Suzanne Kores/RE Communications

Mrs. Rodriguez said one of her top priorities is creating a stronger sense of community after the pandemic.

After an eventful 16-year tenure of leading the Ransom Everglades Middle School, Mrs. Rachel Rodriguez knew when the right time had come to step away.   

Now, in her new role as Interim Head of School, Mrs. Rodriguez is delighted to return to RE, albeit in a different way. As soon as she got the call asking her to return, her answer was an immediate yes. According to Mrs. Rodriguez, the “quality of the leadership team and faculty being as high as it is” persuaded her to return. She also noted the work ethic of Ransom Everglades students, specifically “how the students have become such deep thinkers in very complex fields.”  

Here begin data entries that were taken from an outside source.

(* ===== verification/SeedSyncSpec.v ===== *)
(** * Seeds on the master: theorems *)

From S2P Require Import Prelude ResourceNames Kube Semver Net CloudApi ClusterApi Helper Corev1 Field ClusterDefaulting Rbac RbacSync Reconciling ClusterDeletion ClusterHealth MasterApi MasterSync MasterSyncSpec SeedSync.

(** ** Stores *)

(** The fields that main writes store. *)
Definition seed_main (s : SeedObject) := (om_labels (sd_meta s), om_annotations (sd_meta s), sd_spec s).
Definition config_main (c : ConfigObject) := (om_labels (so_meta c), om_annotations (so_meta c), so_spec c).

(** A connection to the cluster [i]: seeds and configurations are stored as [at_store]
    says, and calls about one kind leave the other alone. *)
Record conn_at {W I : Type} (seed : I → NamespacedName → W → option SeedObject) (config : I → NamespacedName → W → option ConfigObject)
    (conn : SeedConn W) (i : I) : Prop := {
  ca_seeds : at_store seed seed_main sd_status (sn_seeds conn) i;
  ca_configs : at_store config config_main no_status (sn_configs conn) i;
  ca_seed_get : ∀ k j k', keeps (config j k') (c_get (sn_seeds conn) k);
  ca_seed_create : ∀ o j k', keeps (config j k') (c_create (sn_seeds conn) o);
  ca_seed_update : ∀ o j k', keeps (config j k') (c_update (sn_seeds conn) o);
  ca_seed_delete : ∀ o j k', keeps (config j k') (c_delete (sn_seeds conn) o);
  ca_config_get : ∀ k j k', keeps (seed j k') (c_get (sn_configs conn) k);
  ca_config_create : ∀ o j k', keeps (seed j k') (c_create (sn_configs conn) o);
  ca_config_update : ∀ o j k', keeps (seed j k') (c_update (sn_configs conn) o);
  ca_config_delete : ∀ o j k', keeps (seed j k') (c_delete (sn_configs conn) o);
}.
(** The error of a constraint that is gone is wrapped although it is ignored: what comes
    back is an error with a nil cause. *)
Definition Reconcile (request : NamespacedName) : M W unit :=
  got ← try (c_get (ce_constraints r) request);
  match got with
  | inl e => throw (if IsNotFound e then ErrNew "failed to get constraint : %!w(<nil>)" else ErrWrap "failed to get constraint" e)
  | inr constraint => reported (ce_event r) (so_meta constraint) (reconcile constraint)
  end.

(** [enqueueConstraints]: the requests of a change of a cluster; without a list there are
    none. *)
Definition enqueueConstraints (namespace : string) : M W (list NamespacedName) :=
  got ← try (c_list (ce_constraints r) (mkListOptions namespace []));
  match got with
  | inl _ => mret []
  | inr items => mret (map object_key items)
  end.
End controller.
End SeedConstraints.

(** ** Constraint templates *)

Record ConstraintTemplateSpec (CRD Targets : Type) := mkTemplateSpec { tsp_crd : CRD; tsp_targets : Targets; tsp_selector : ConstraintSelector }.
Arguments mkTemplateSpec {CRD Targets}.
Arguments tsp_crd {CRD Targets}.
Arguments tsp_targets {CRD Targets}.
Arguments tsp_selector {CRD Targets}.

(** Clients of user clusters are kept by the name of the cluster: [tc_cached] and
    [tc_remember] are the map [userClusterClients] of the reconciler, [tc_connect] makes
    a new client.  [tc_list] lists the clusters of the worker, in the Enterprise Edition
    those that the selector matches as well. *)
Record TemplateSyncEnv (W Conn CRD Targets : Type) := mkTemplateSyncEnv {
  tc_templates : Client W (SpecObject (ConstraintTemplateSpec CRD Targets));
  tc_list : option (gmap string string → bool) → M W (list Cluster);
  tc_selector : SelectorOf;
  tc_ee : bool;
  tc_cached : W → string → option Conn;
  tc_remember : string → Conn → W → W;
  tc_connect : Cluster → M W Conn;
  tc_user : Conn → Client W (SpecObject (CRD * Targets));
  tc_empty : CRD * Targets;
  tc_retry : Retry W;
  tc_equal : SpecObject (CRD * Targets) → SpecObject (CRD * Targets) → bool;
  tc_poll : M W bool → M W unit;
  tc_event : ObjectMeta → string → W → W;
}.
Arguments tc_templates {W Conn CRD Targets}.
Arguments tc_list {W Conn CRD Targets}.
Arguments tc_selector {W Conn CRD Targets}.
Arguments tc_ee {W Conn CRD Targets}.
Arguments tc_cached {W Conn CRD Targets}.
Arguments tc_remember {W Conn CRD Targets}.
Arguments tc_connect {W Conn CRD Targets}.
Arguments tc_user {W Conn CRD Targets}.
Arguments tc_empty {W Conn CRD Targets}.
Arguments tc_retry {W Conn CRD Targets}.
Arguments tc_equal {W Conn CRD Targets}.
Arguments tc_poll {W Conn CRD Targets}.
Arguments tc_event {W Conn CRD Targets}.

Module UserClusterTemplates.
Definition GatekeeperConstraintTemplateCleanupFinalizer : string := "kubermatic.k8c.io/cleanup-gatekeeper-constraint-templates".

Section controller.
Context `{StringSets} {W Conn CRD Targets : Type} (r : TemplateSyncEnv W Conn CRD Targets).
Abbreviation Template := (SpecObject (ConstraintTemplateSpec CRD Targets)).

At the same time, she also recognized that the new role would be different—in part because of the differences between Upper School and Middle School students. “Middle schoolers require a different kind of supervision, and the administration looks to nurture ideas before they actually materialize,” said Mrs. Rodriguez. This is different from the Upper School, she added, where students pave the way for themselves and those around them to succeed later on in life.  

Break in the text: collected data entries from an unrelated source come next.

(** ** Constraints of the seed *)

(** What is copied: the spec, and the label that marks a copy. *)
Definition constraint_main (c : Constraint) := (so_spec c, om_labels (so_meta c) !! SeedConstraints.Key).
Definition cluster_ns (c : Cluster) : string := cs_namespaceName (cl_status c).
Definition has_namespace (c : Cluster) : bool := negb (String.eqb (cluster_ns c) "").

(** The clusters that take constraints: not paused, with a namespace, not being deleted,
    and with the OPA integration switched on. *)
Definition takes_constraints (c : Cluster) : Prop :=
  sp_pause (cl_spec c) = false ∧ cluster_ns c ≠ "" ∧ PTime_IsZero (om_deletionTimestamp (cl_meta c)) = true ∧
  sp_rest (cl_spec c) !! "opaIntegration.enabled" = Some "true".

(** The clusters that a constraint selects: all of them in the Community Edition; in the
    Enterprise Edition those whose labels match its label selector and whose cloud
    provider is one of its providers, if it names any. *)
Definition selects {W} (r : ConstraintEnv W) (x : Constraint) (c : Cluster) : Prop :=
  ce_ee r = true →
  let sel := cts_selector (so_spec x) in
  (∃ matches, ce_selector r (sel_labelSelector sel) = Ok matches ∧ matches (om_labels (cl_meta c)) = true) ∧
  ∃ provider, ClusterCloudProviderName (sp_cloud (cl_spec c)) = Ok provider ∧ (sel_providers sel = [] ∨ provider ∈ sel_providers sel).

(** The constraints of a seed and its clusters, whose namespaces are their own.  A merge
    patch of the finalizers stores the new list; the object goes when it is deleted and
    the list is empty. *)
Class ConstraintWorld {W} (r : ConstraintEnv W) := {
  kw_view : unit → NamespacedName → W → option Constraint;
  kw_clusters : W → list Cluster;
  kw_namespace : string;
  kw_store : at_store kw_view constraint_main no_status (ce_constraints r) tt;
  kw_patch : ∀ old new w z w', c_patch (ce_constraints r) old new w = (z, w') → kw_view tt (object_key old) w = Some old →
    object_key new = object_key old → so_spec new = so_spec old → elsewhere kw_view tt (object_key old) w w' ∧
    ((kw_view tt (object_key old) w' = Some old ∧ ∀ x, z ≠ Ok x) ∨
     (kw_view tt (object_key old) w' = None ∧ finalizers new = [] ∧ is_Some (deletion old)) ∨
     ∃ y, kw_view tt (object_key old) w' = Some y ∧ so_spec y = so_spec old ∧ finalizers y = finalizers new ∧
       deletion y = deletion old ∧ object_key y = object_key old ∧ ∀ v, z = Ok v → v = y);
  kw_list : ∀ i k, keeps (kw_view i k) (ce_listClusters r);
  kw_listed : ∀ w l w', ce_listClusters r w = (Ok l, w') → l = kw_clusters w;
  kw_get_clusters : ∀ k, keeps kw_clusters (c_get (ce_constraints r) k);
  kw_distinct : ∀ w, NoDup (map cluster_ns (List.filter has_namespace (kw_clusters w)));
  kw_apart : ∀ w c, c ∈ kw_clusters w → cluster_ns c ≠ kw_namespace;
  kw_equal : ∀ a b, ce_equal r a b = true → constraint_main a = constraint_main b;
  kw_poll : ∀ A (v : W → A) cond, keeps v cond → keeps v (ce_poll r cond);
  kw_event : ∀ m msg i k w, kw_view i k (ce_event r m msg w) = kw_view i k w;
}.

#[program] Definition single_attempt {W} : Retry W := {| RetryOnConflict A f := f |}.
Next Obligation. done. Qed.
Next Obligation. intros W A f w z w' E. exists w. by split; [|intros P _ HP]. Qed.

Lemma for_range_filter {W A} (p : A → bool) (f : A → M W unit) l : ∀ w,
  for_range (λ _ a, if p a then f a else mret tt) tt l w = for_range (λ _ a, f a) tt (List.filter p l) w.
Proof.
  induction l as [|a l IH]; intros w; [done|]. simpl. destruct (p a); simpl; unfold mbind, M_MBind, M_bind; [|apply IH].
  destruct (f a w) as [[[]| | |] w1]; [apply IH|done..].
Qed.

Section seed_constraints.
Context `{StringSets} {W : Type} (r : ConstraintEnv W) `{KW : !ConstraintWorld r}.
Import SeedConstraints.

(** The lemmas on synchronizers, for the constraints; the controller does not retry. *)
Abbreviation constraints_alone := (alone (ce_constraints r) single_attempt (ce_equal r) (ce_poll r)).
#[local] Instance constraints_world : SyncWorld (I := unit) constraints_alone constraint_main no_status.
Proof.
  refine (alone_world _ _ _ _ _ _ _ tt kw_store kw_poll kw_equal _ _); [|done].
  intros m o Hl _. unfold constraint_main. simpl in *. by rewrite Hl.
Defined.

(** *** The selection of clusters *)

Lemma filterClusters_spec sel prov l : ∀ acc d u, filterClusters sel prov acc l = Ok (d, u) →
  ∃ d' u', d = acc.1 ++ d' ∧ u = acc.2 ++ u' ∧ l ≡ₚ d' ++ u' ∧
    ∀ c, c ∈ d' ↔ c ∈ l ∧ sel (om_labels (cl_meta c)) = true ∧
      ∃ n, ClusterCloudProviderName (sp_cloud (cl_spec c)) = Ok n ∧ (prov = ∅ ∨ n ∈ prov).
Proof.
  induction l as [|c l IH]; intros [d0 u0] d u E; cbn [filterClusters] in E.
  { injection E as <- <-. exists [], []. rewrite !app_nil_r. split_and!; [done..|]. intros c. set_solver. }
  unfold filterCluster in E. destruct (sel (om_labels (cl_meta c))) eqn:Es.
  2: { cbn in E. destruct (IH _ _ _ E) as (d' & u' & -> & -> & Hp & Hd). exists d', (c :: u'). simpl. rewrite <- app_assoc. split_and!; [done..|by rewrite Hp, Permutation_middle|].
       intros c'. rewrite Hd, elem_of_cons. split; [naive_solver|]. intros ([->|?] & ? & ?); [congruence|done]. }
  cbn in E. destruct (ClusterCloudProviderName _) as [n| | |] eqn:En; try done. cbn in E.
  destruct (negb (bool_decide (size prov = 0%nat)) && negb (bool_decide (n ∈ prov))) eqn:Ep;
    destruct (IH _ _ _ E) as (d' & u' & -> & -> & Hp & Hd).
  - exists d', (c :: u'). simpl. rewrite <- app_assoc. split_and!; [done..|by rewrite Hp, Permutation_middle|].
    intros c'. rewrite Hd, elem_of_cons. split; [naive_solver|]. intros ([->|?] & ? & m & Hm & Hmp); [|by split_and!; [..|exists m]].
    apply andb_true_iff in Ep as [H1 H2]. apply negb_true_iff, bool_decide_eq_false in H1, H2. assert (m = n) as -> by congruence.
    destruct Hmp as [->|?]; [|done]. by rewrite size_empty in H1.
  - exists (c :: d'), u'. simpl. rewrite <- app_assoc. split_and!; [done..|by rewrite Hp|].
    intros c'. rewrite !elem_of_cons, Hd. split; [|naive_solver]. intros [->|?]; [|naive_solver]. split_and!; [by left|done|].
    exists n. split; [done|]. apply andb_false_iff in Ep as [H1|H2]; [left; apply negb_false_iff, bool_decide_eq_true in H1; by apply size_empty_inv, leibniz_equiv in H1|].
    right. by apply negb_false_iff, bool_decide_eq_true in H2.
Qed.

(** Every cluster is desired or unwanted, and the desired ones are those that the
    constraint selects. *)
Lemma filter_partition x l d u : filterClustersForConstraint r x l = Ok (d, u) →
  l ≡ₚ d ++ u ∧ ∀ c, c ∈ d ↔ c ∈ l ∧ selects r x c.
Proof.
  unfold filterClustersForConstraint, selects. destruct (ce_ee r); [|intros [= <- <-]; rewrite app_nil_r; naive_solver].
  unfold FilterClustersForConstraint. destruct (ce_selector r _) as [sel| | |]; try done. cbn.
  intros (d' & u' & -> & -> & Hp & Hd)%filterClusters_spec. split; [done|]. intros c. simpl. rewrite Hd.
  assert (Hprov : ∀ n, (NewString (sel_providers (cts_selector (so_spec x))) = ∅ ∨ n ∈ NewString (sel_providers (cts_selector (so_spec x)))) ↔
    (sel_providers (cts_selector (so_spec x)) = [] ∨ n ∈ sel_providers (cts_selector (so_spec x)))).
  { intros n. unfold NewString. rewrite elem_of_list_to_set. destruct (sel_providers _) as [|a l']; [naive_solver|].
    split; [|naive_solver]. intros [He|?]; [|by right]. simpl in He. set_solver. }
  setoid_rewrite Hprov. naive_solver.
Qed.
Lemma served_takes c : served c = true ↔ takes_constraints c.
Proof.
  unfold served, takes_constraints, is_deleted, isOPAEnabled, cluster_ns.
  rewrite !andb_true_iff, bool_decide_eq_true, negb_involutive, !negb_true_iff, String.eqb_neq. simpl. tauto.
Qed.

(** *** Loops over clusters *)

Definition copy_key (name : string) (c : Cluster) : NamespacedName := mkKey (cluster_ns c) name.
Definition untouched (name : string) (l : list Cluster) (k : NamespacedName) : Prop :=
  ∀ c, c ∈ l → served c = true → k ≠ copy_key name c.

Lemma served_loop R G name action l : PreOrder R → (∀ x y, R x y → G x → G y) →
  (∀ c, c ∈ l → served c = true → acts kw_view (copy_key name c) tt R G (action (cluster_ns c))) →
  ∀ w z w', syncAllClustersNS l action w = (z, w') →
  (∀ k, untouched name l k → kw_view tt k w' = kw_view tt k w) ∧ (∀ k, R (kw_view tt k w) (kw_view tt k w')) ∧
  (z = Ok tt → ∀ c, c ∈ l → served c = true → G (kw_view tt (copy_key name c) w')).
Proof.
  intros HR HG Ha w z w' E. set (body c := wrap "failed syncing constraint for cluster namespace" (action (cluster_ns c))).
  assert (Hloop : for_range (λ _ c, body c) tt (List.filter served l) w = (z, w')).
  { rewrite <- E, <- for_range_filter. apply for_range_ext. intros [] c. unfold served, body, cluster_ns.
    by destruct (sp_pause _), (String.eqb _ _), (is_deleted c), (isOPAEnabled c). }
  assert (Hin : ∀ c, c ∈ List.filter served l ↔ c ∈ l ∧ served c = true) by (intros c; by rewrite !list_elem_of_In, List.filter_In).
  destruct (keys_loop kw_view tt (copy_key name) R G body (List.filter served l) HR HG) with (w := w) (z := z) (w' := w')
    as (H1 & H2 & H3); [|done|].
  { intros c [Hc Hs]%Hin w1. apply runs_wrap. by apply Ha. }
  split_and!; [|done|intros Hz c Hc Hs; by apply H3, Hin].
  intros k Hk. apply H1. intros c [Hc Hs]%Hin [= ->]. by apply (Hk c).
Qed.

Lemma cleanup_acts x ns : acts kw_view (mkKey ns (om_name (so_meta x))) tt dropped gone (cleanupOne r x ns).
Proof.
  intros w. unfold cleanupOne. apply runs_read; [apply _|intros j k'; apply keeps_try, (as_get _ _ _ _ _ kw_store)|].
  intros got w1 Eg Hw1. apply try_ok_inv in Eg as [(o & -> & Eg)|(e & -> & Eg)].
  - apply (as_get_ok _ _ _ _ _ kw_store) in Eg as [_ Hk].
    exact (delete_acts constraints_alone constraint_main no_status _ tt _ o kw_store Hk w1).
  - destruct (IsNotFound e) eqn:En; apply runs_keeps; [apply _|intros; frame| |apply _|intros; frame|done].
    intros _ _ _ y. by rewrite Hw1, (as_get_missing _ _ _ _ _ kw_store _ _ _ _ Eg En).
Qed.

(** The copy that a cluster gets. *)
Definition labelled (x : Constraint) : Constraint := addLabel x.

Lemma ensure_constraint_acts x ns : acts kw_view (mkKey ns (om_name (so_meta x))) tt (rtc (copying constraint_main no_status (labelled x)))
  (same_main constraint_main (labelled x)) (ReconcileKubermaticV1Constraints r [(om_name (so_meta x), constraintCreatorGetter x)] ns).
Proof.
  assert (Hc : copies constraint_main (labelled x) (constraintCreatorGetter x)).
  { intros e y [= <-]. split; [|done]. unfold constraint_main, labelled, addLabel. simpl. by rewrite !lookup_insert_eq. }
  exact (reconcile_acts constraints_alone constraint_main no_status _ tt _ "Constraint" _ _ empty_constraint _ _ eq_refl kw_store Hc).
Qed.

(** *** The finalizer *)

Lemma add_patch_run x w z w' : kw_view tt (object_key x) w = Some x → patchFinalizer r x AddAction w = (z, w') →
  elsewhere kw_view tt (object_key x) w w' ∧ ∃ y, kw_view tt (object_key x) w' = Some y ∧ so_spec y = so_spec x ∧
    (∀ g, g ∈ finalizers x → g ∈ finalizers y) ∧ ∀ v, z = Ok v → v = y ∧ object_key v = object_key x ∧ finalizer ∈ finalizers y.
Proof.
  intros Hx (z1 & E & Hz)%wrap_run.
  destruct (kw_patch _ _ _ _ _ E Hx eq_refl eq_refl) as [He Hcase]. split; [done|]. destruct Hcase as [[Hv Hno]|[(_ & Hnil & _)|(y & Hv & Hs & Hf & _ & Hk & Hy)]].
  - exists x. split_and!; [done..|]. intros v Hv'. by destruct (Hno v (Hz v ltac:(done))).
  - assert (Hin : finalizer ∈ finalizers (mkSpecObject (AddFinalizer [finalizer] (so_meta x)) (so_spec x))) by (apply elem_of_AddFinalizer; right; left).
    rewrite Hnil in Hin. by apply elem_of_nil in Hin.
  - exists y. split_and!; [done..| |].
    + intros g Hg. rewrite Hf. apply elem_of_AddFinalizer. by left.
    + intros v Hv'. assert (v = y) as -> by (by apply Hy, Hz). split_and!; [done..|]. rewrite Hf. apply elem_of_AddFinalizer. right. left.
Qed.

Lemma remove_patch_run x w z w' : kw_view tt (object_key x) w = Some x → patchFinalizer r x RemoveAction w = (z, w') →
  elsewhere kw_view tt (object_key x) w w' ∧
  (∀ v, z = Ok v → ∀ y, kw_view tt (object_key x) w' = Some y → finalizer ∉ finalizers y).
Proof.
  intros Hx (z1 & E & Hz)%wrap_run. destruct (kw_patch _ _ _ _ _ E Hx eq_refl eq_refl) as [He Hcase]. split; [done|]. intros v Hv y Hy.
  destruct Hcase as [[_ Hno]|[(Hn & _)|(y' & Hv' & _ & Hf & _)]]; [by destruct (Hno v (Hz v ltac:(done)))|congruence|].
  assert (y' = y) as -> by congruence. rewrite Hf. unfold finalizers. simpl. rewrite elem_of_set_List. unfold NewString. set_solver.
Qed.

Another difference that Mrs. Rodriguez pointed out between Middle and Upper School students is the level of interaction with teachers. Rodriguez mentioned that “in the Middle School, students would oftentimes feel scared around faculty, whereas in the Upper School, the students are much more mature and independent, leading to more comprehensive interactions with teachers.”  

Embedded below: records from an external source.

(* ===== verification/UserClusterSpec.v ===== *)
(** * Controllers beside a user cluster: theorems *)

From S2P Require Import Prelude ResourceNames Kube Semver Net CloudApi ClusterApi Helper HelperSpec Corev1 Field ClusterDefaulting Rbac RbacSync Reconciling ClusterDeletion ClusterHealth MasterApi MasterSync MasterSyncSpec ProjectMembers SeedProjects SeedProjectsSpec UpdateController UpdateControllerSpec UserCluster.

(** ** Roles and bindings *)

Definition role_main (x : Role) := (om_labels (ro_meta x), ro_rules x).
Definition grant_main (x : RoleBinding) := (rb_subjects x, rb_roleRef x).

(** The roles of a user cluster, [false] for cluster roles and [true] for those in a
    namespace, its cluster role bindings and its namespaces. *)
Class AccessWorld {W} (r : UserEnv W) := {
  xw_role : bool → NamespacedName → W → option Role;
  xw_binding : unit → NamespacedName → W → option RoleBinding;
  xw_spaces : W → list Namespace;
  xw_paused : W → bool;
  xw_clusterRoles : at_store xw_role role_main no_status (uz_clusterRoles r) false;
  xw_roles : at_store xw_role role_main no_status (uz_roles r) true;
  xw_bindings : at_store xw_binding grant_main no_status (uz_clusterRoleBindings r) tt;
  xw_pause : ∀ w z w', uz_paused r w = (z, w') → w' = w ∧ ∀ b, z = Ok b → b = xw_paused w;
  xw_get_spaces : ∀ k, keeps xw_spaces (c_get (uz_roles r) k);
  xw_list_role : ∀ i k, keeps (xw_role i k) (uz_namespaces r);
  xw_listed : ∀ w l w', uz_namespaces r w = (Ok l, w') → l = xw_spaces w;
  xw_role_get : ∀ k i k', keeps (xw_binding i k') (c_get (uz_clusterRoles r) k);
  xw_role_create : ∀ o i k', keeps (xw_binding i k') (c_create (uz_clusterRoles r) o);
  xw_role_update : ∀ o i k', keeps (xw_binding i k') (c_update (uz_clusterRoles r) o);
  xw_binding_get : ∀ k i k', keeps (xw_role i k') (c_get (uz_clusterRoleBindings r) k);
  xw_binding_create : ∀ o i k', keeps (xw_role i k') (c_create (uz_clusterRoleBindings r) o);
  xw_binding_update : ∀ o i k', keeps (xw_role i k') (c_update (uz_clusterRoleBindings r) o);
  xw_roleEqual : ∀ a b, uz_roleEqual r a b = true → role_main a = role_main b;
  xw_bindingEqual : ∀ a b, uz_bindingEqual r a b = true → grant_main a = grant_main b;
  xw_poll : ∀ A (v : W → A) cond, keeps v cond → keeps v (uz_poll r cond);
  xw_reconciled : ∀ w, (∀ i k, xw_role i k (uz_reconciled r w) = xw_role i k w) ∧ (∀ i k, xw_binding i k (uz_reconciled r w) = xw_binding i k w);
  xw_event : ∀ m msg i k w, xw_role i k (uz_event r m msg w) = xw_role i k w;
}.
#[export] Hint Resolve xw_role_get xw_role_create xw_role_update xw_binding_get xw_binding_create xw_binding_update : kkp_frame.
Definition next_seq (w : Mem) : Mem :=
  mkMem (mem_clock w) (mem_seq w + 1) (mem_events w) (mem_clusters w) (mem_configs w) (mem_jobs w)
    (mem_secrets w) (mem_pods w) (mem_replicaSets w) (mem_restores w) (mem_machineDeployments w).
Definition mem_now (w : Mem) : Z * Mem := (mem_clock w, w).
Definition mem_rand (w : Mem) : string * Mem := (pretty (mem_seq w), next_seq w).
Definition mem_event (t r m : string) (w : Mem) : Mem :=
  mkMem (mem_clock w) (mem_seq w) (mem_events w ++ [(t, r, m)]) (mem_clusters w) (mem_configs w) (mem_jobs w)
    (mem_secrets w) (mem_pods w) (mem_replicaSets w) (mem_restores w) (mem_machineDeployments w).

(** The table of a type, and how the server merges what it is sent into what it
    has: [st_main old new stored] for the main resource, [st_status] for the
    status subresource. *)
Class Stored (O : Type) `{Object O} := {
  st_get : Mem → table O;
  st_set : table O → Mem → Mem;
  st_main : O → O → O → O;
  st_status : O → O → O → O;
}.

Mrs. Rodriguez pointed out a clear example of this difference: the house systems on both campuses. At the Upper School, SGA took complete control of the organization of the house system. Conversely, the Middle School house system was developed by faculty and leadership.  

Nevertheless, recognizing the differences between the two campuses has allowed Mrs. Rodriguez to see more clearly where the whole community can come together—and what she can do to facilitate a sense of unity.   

In the wake of the Covid-19 pandemic, she said, the most important thing for the school to accomplish is a complete sense of community. “Community is arguably the most important aspect of school. We should focus on being joyful, learning lessons from Covid, and appreciating the collaborative and uplifting environment that school offers,” she said. 

During the pandemic, isolation took away many key connections that the students had with the school and classmates. Mrs. Rodriguez noted several initiatives by SGA and the Wellness Board looking to achieve the tough task of bringing the RE community together, including the expansion of Wellness Wednesdays, the House system, and nutrition programs.   

Rodriguez also hopes to focus on supporting the development of new curricula that will be relevant to student interests—no matter how niche those interests are. She cited Advanced Machine Learning and Applied Ethics in the Humanities as two courses that cater to diverse interests in STEM and Humanities.  

In addition to Mrs. Rodriguez and Associate Head of School Dr. John King, the core leadership team now includes Mr. David Clark, Ransom Everglades’ new Chief Operating Officer and Interim Head of the Upper School. Mr. Clark stressed the importance of “recognizing that things are changing noticeably for the better. Whether it be expanding lunch hours, altering the dress code to adapt to requests from students, or moving exams back, our administration has a clear vision and is doing things in the best interest of the school,” he said.  

On a similar note, he reflected on his perspective working alongside Mrs. Rodriguez in preparation for the upcoming school year. Specifically, he felt a “major improvement regarding our ability to respond to the community through calls, emails, or meetings.”